And how do AI and agents come into that? That friction, that barrier of helping me do something and get something done — AI and agents can really address that. I’m fortunate that I get to speak to many internal comms people about how their intranets are performing. The things I typically hear are the same again and again. Employees go there and they can’t find what they’re looking for, or everything they find is outdated. It’s too complex to navigate. “I don’t know where I am.” So how can we change that experience and change the lens to help people navigate through faster, giving them a better employee experience when they land on the intranet, so they can say: “I know what I’m coming here for. I’m here to find some information — where can I get that done?”

That blend of productivity with employee engagement is starting to have more and more prominence. I like to think of that when I think about a journey from a standard built intranet — where the core purpose is content and publishing — all the way through to the right-hand side, which is a truly engaging digital workplace. What I’ve highlighted here in that row about AI agents and their role: you might start simple — helping me find information and helping me summarise content on a page, all the way through to more employee experience: “I’m coming here to help me navigate my way around and find information, but surface some insights from perhaps another platform, maybe from SAP, maybe from Oracle, whatever it might be.” And then through to that far end of the digital workplace solution, where things are more orchestrated, execution is more seamless, and agents can actually complete the tasks. It already knows what you’re coming there to do in the context of how you work and the navigation you’ve taken to find that agent.

Something I want to address: start simple with Microsoft Copilot. Many of you hopefully will have experienced Copilot and tried out Researcher and Analyst. All three of those, if you rewind the clock 18 months, were painful in some ways. I thought it was a load of lies that it was bringing back to me. Fast forward to today, and some of the things it’s bringing back are a heck of a lot better than they were then. We’re now ready to start experimenting, and many organisations are moving beyond experimentation into the agents that are ready to help you do that self-service and help you come and get something done. These are the sorts of agents that can live within your intranet.

On the far right-hand side, I think these are more digital workplace solutions, where you’re thinking about a custom-built solution that’s perhaps connected to multiple different systems. It may be that you’re on a journey to get there. But the reality is, all of these things can be accessed and launched from your intranet or within Teams — however you need to access it. That evolution from an intranet being a static workplace of news content being pushed out — most organisations I speak to, no matter what size, whether enterprise level or a few hundred users, are starting to think more and more about how agents sit within that.

We’re going to move into a discussion now with Sarah and Simon. Our experience: what have we seen within organisations that helps prioritise and identify when AI is right to step in? Sarah, you had a slide that talks about that — it’s not just for AI’s sake, it has a role to play, it’s coming in and actually performing a task. And Si, we’re going to do a bit of a demo in a bit.
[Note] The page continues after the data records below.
(* ===== verification/ConsoleProps.v ===== *)
(** What the pages of the console do to the console API: the requests they send, the bounds of
    their forms, and what an operator sees after acting. *)
From S2P Require Import Prelude JsString JsNumber Json Schema OAuthState Trpc Fixtures Router RouterSpec RouterProps Evidence Console Overview Operations.

(** ** The requests of the pages *)

(** The request that a button sends when it is pressed. *)
Definition sends {U} (b : Button U) : option ConsoleRequest :=
  match press b with Some (act_request rq) => Some rq | _ => None end.

(** A request that is about what the fleet shows, and that says what its page asked for. *)
Definition about_fleet (fleet : FleetSnapshot) (rq : ConsoleRequest) : Prop :=
  match rq with
  | rq_acknowledge id => ∃ a, a ∈ fl_alerts fleet ∧ a_id a = id ∧ a_state a = active
  | rq_interval scope _ => scope ≠ Some global_scope
  | rq_baseline h reviewed => reviewed = true ∧ h ∈ host_id <$> fl_hosts fleet
  | rq_approve h endpoint kind => ∃ host r, host ∈ fl_hosts fleet ∧ r ∈ host_runtimes host
      ∧ r_state r = discovered ∧ (h, endpoint, kind) = (host_id host, r_endpoint r, r_kind r)
  | rq_backup raw => raw = false
  | rq_save _ => False
  end.

Section Requests.
Context `{LocaleCase}.

(** A button that sends nothing in the preview, and otherwise only what is about the fleet. *)
Definition guarded {U} (preview : bool) (fleet : FleetSnapshot) (b : Button U) : Prop :=
  ∀ rq, sends b = Some rq → preview = false ∧ about_fleet fleet rq.

Lemma guarded_link {U} preview fleet label path : guarded (U:=U) preview fleet (link label path).
Proof. done. Qed.

Lemma guarded_update {U} preview fleet label disabled (u : U) :
  guarded preview fleet (Build_Button label disabled (act_update u)).
Proof. by destruct disabled. Qed.

Lemma guarded_request {U} preview fleet label disabled rq :
  (disabled = false → about_fleet fleet rq) →
  guarded (U:=U) preview fleet (Build_Button label (preview || disabled) (act_request rq)).
Proof.
  intros Ha rq' Hs. destruct preview, disabled; try done. unfold sends in Hs. simpl in Hs.
  injection Hs as <-. auto.
Qed.

(** Lists of buttons, taken apart; the buttons that cannot send are done. *)
Ltac each_button :=
  each_button_with ltac:(idtac; match goal with
    | |- guarded _ _ (link _ _) => apply guarded_link
    | |- guarded _ _ (Build_Button _ _ (act_update _)) => apply guarded_update
    | |- guarded _ _ (clear_button _ _) => apply guarded_update
    | |- guarded _ _ (tg_button _) => apply guarded_update
    end).

Lemma alerts_guarded preview pending ui fleet :
  Forall (guarded preview fleet) (alerts_buttons (alerts_view preview pending ui fleet)).
Proof.
  unfold alerts_buttons, alerts_view. cbn -[alert_card filtersActive filteredAlerts]. each_button.
  apply Forall_forall. intros b (c & Hb & (a & -> & Hin)%list_elem_of_fmap)%list_elem_of_bind.
  apply elem_of_js_filter in Hin as [_ Hin]. unfold alert_card in Hb. cbn [ac_host ac_acknowledge] in Hb.
  apply elem_of_cons in Hb as [->|Hb]; [apply guarded_link|].
  destruct (has_state active a) eqn:E; [|by apply elem_of_nil in Hb].
  apply list_elem_of_singleton in Hb as ->. apply guarded_request. intros _.
  apply bool_decide_eq_true in E. simpl. eauto.
Qed.

Lemma hosts_guarded preview ui fleet :
  Forall (guarded preview fleet) (hosts_buttons (hosts_view preview ui (fl_hosts fleet))).
Proof.
  unfold hosts_buttons, hosts_view. cbn -[host_card visibleHosts targetPath]. each_button.
  apply Forall_fmap, Forall_fmap, Forall_forall. intros h _. apply guarded_link.
Qed.

Lemma fleet_guarded preview refreshing fleet :
  Forall (guarded preview fleet) (fleet_buttons (fleet_view preview refreshing fleet)).
Proof.
  unfold fleet_buttons, fleet_view. cbn -[fleet_card alert_line replica_line rootedPath]. each_button.
  1: by destruct refreshing.
  all: apply Forall_fmap, Forall_fmap, Forall_forall; intros x _; apply guarded_link.
Qed.

Lemma operations_guarded preview p ui fleet :
  Forall (guarded preview fleet) (operations_buttons (operations_view preview p ui fleet)).
Proof.
  unfold operations_buttons, operations_view. cbn -[interval_button baseline_switch baseline_button candidate_line].
  repeat (apply Forall_cons; split).
  - apply guarded_request. intros _. simpl. destruct (str_eqb _ _) eqn:E; [done|].
    apply str_eqb_neq in E. congruence.
  - apply guarded_update.
  - apply Forall_app; split; apply Forall_fmap, Forall_fmap, Forall_forall.
    + intros h Hh. unfold baseline_button. rewrite <- orb_assoc. apply guarded_request.
      intros [_ Hb]%orb_false_iff. apply negb_false_iff in Hb. split; [done|]. by apply list_elem_of_fmap_2.
    + intros [h r] (h' & (r' & [= -> ->] & Hr)%list_elem_of_fmap & Hh)%list_elem_of_bind.
      apply elem_of_js_filter in Hr as [Hd Hr]. apply bool_decide_eq_true in Hd.
      apply guarded_request. intros _. simpl. eauto 10.
Qed.
Lemma administration_guarded preview pending audits fleet :
  Forall (guarded preview fleet) (administration_buttons (AdministrationPage preview pending audits)).
Proof.
  unfold administration_buttons, AdministrationPage. cbn [dm_alertRules dm_backup]. each_button.
  by apply guarded_request.
Qed.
How have we seen this evolution of finding the right places where AI can make a difference? Where have we seen it perhaps streamlining processes?

Simon Andrew

I’m happy to talk to that first. For me, it typically turns up when you feel yourself doing a task — I don’t know if repetitive is the right word, but you can see the task is structured in such a way that it’d be easy to get someone else, or an agent, to do this with the right instructions. An example from the agency side: when we finish a project, we’d typically create a case study, which has a particular format to explain why we did this project, what we did, and then what the results were. We’re doing this all the time, so why don’t we build an agent? We’ve got an agent that we can essentially drop all the documents from the project into. We can click on the little mic button, just talk to it for a minute about the project, and it will output this perfect case study as a result.

You’ll typically find in your daily tasks there’ll be things where you think, “Why am I doing this every time? We’re following a similar format, similar approach — I could get an agent to do that.” That for me feels like that natural first step: get it to take the tasks that free up your time and give you a little more strategy space.

Sarah Meurer

I completely agree. Even over the next couple of months we’re doing a lot of work to automate some of our workflows and start to think about how we can take that level of transactional work out of our day-to-day. It’s also very much helping us think about our writing and communications. We use a technique called Smart Brevity, which is from Axios HQ. We’ve done a lot of work with them over the last 12 months to help us be more concise in our writing. Combining that style and tone with, for example, mass information about our strategy delivered through different scripting or particular presentations, enables us to continue to use really authentic, humble, on-brand language, but also make sure we’re hitting all the messaging. That’s really useful.

Right through to — the thing that has saved me hours and even weeks — mass data analysis and insight-driven findings out of mass data, even finding things you as a human might miss. But also making sure you’ve got that human insight to always look over that qualitative information and see if there’s any nuance. Human oversight continues to be super important. So many use cases. And it does beg the question — if it’s enabling all of this, what skill set do we need in the future as internal communicators to enable that? That’s really interesting to me.

Simon Andrew

The data one is huge. Having done lots of employee insight data analysis, it’s absolutely a game changer. But another area that’s less obvious and super useful is where we’re creating things like employer brand guidebooks or even IC strategies. Typically these things live in a folder somewhere and we reference them at key times, but rarely use them in every decision day-to-day. Using agents to own those things can be super useful. If it’s your strategy, your employer brand book or whatever, you get an agent to essentially own that document, and then when you’re putting in your draft communications or plans, campaigns, thoughts, how you’re going to approach stuff, you run it through and it validates against that, corrects you, gives you that steering to make sure you’re reinforcing all the points you spent so much time and effort to determine. You’re really aligning to your strategy and taking it forwards. We can take those things that often live in folders and make them almost living and breathing by putting them in an agent.

Alex Graves

One thing we’ve heard there is that agents are useful pretty much everywhere. And what I’ve seen is that agents for an agent’s sake is not the right approach. We’ve moved beyond that world of using AI just as an FAQ — “here’s a question, give me an answer back.” The world we’re starting to move into — Sarah, I’m going to invite you in in a minute to talk a little about your course you went on last week and what you showed us earlier in your menu — one thing that’s becoming clear is that the growth of agents and how they’re evolving is only going to grow exponentially. From the International Data Corporation, their data provided by Microsoft, is 1.3 billion agents to be created by 2028.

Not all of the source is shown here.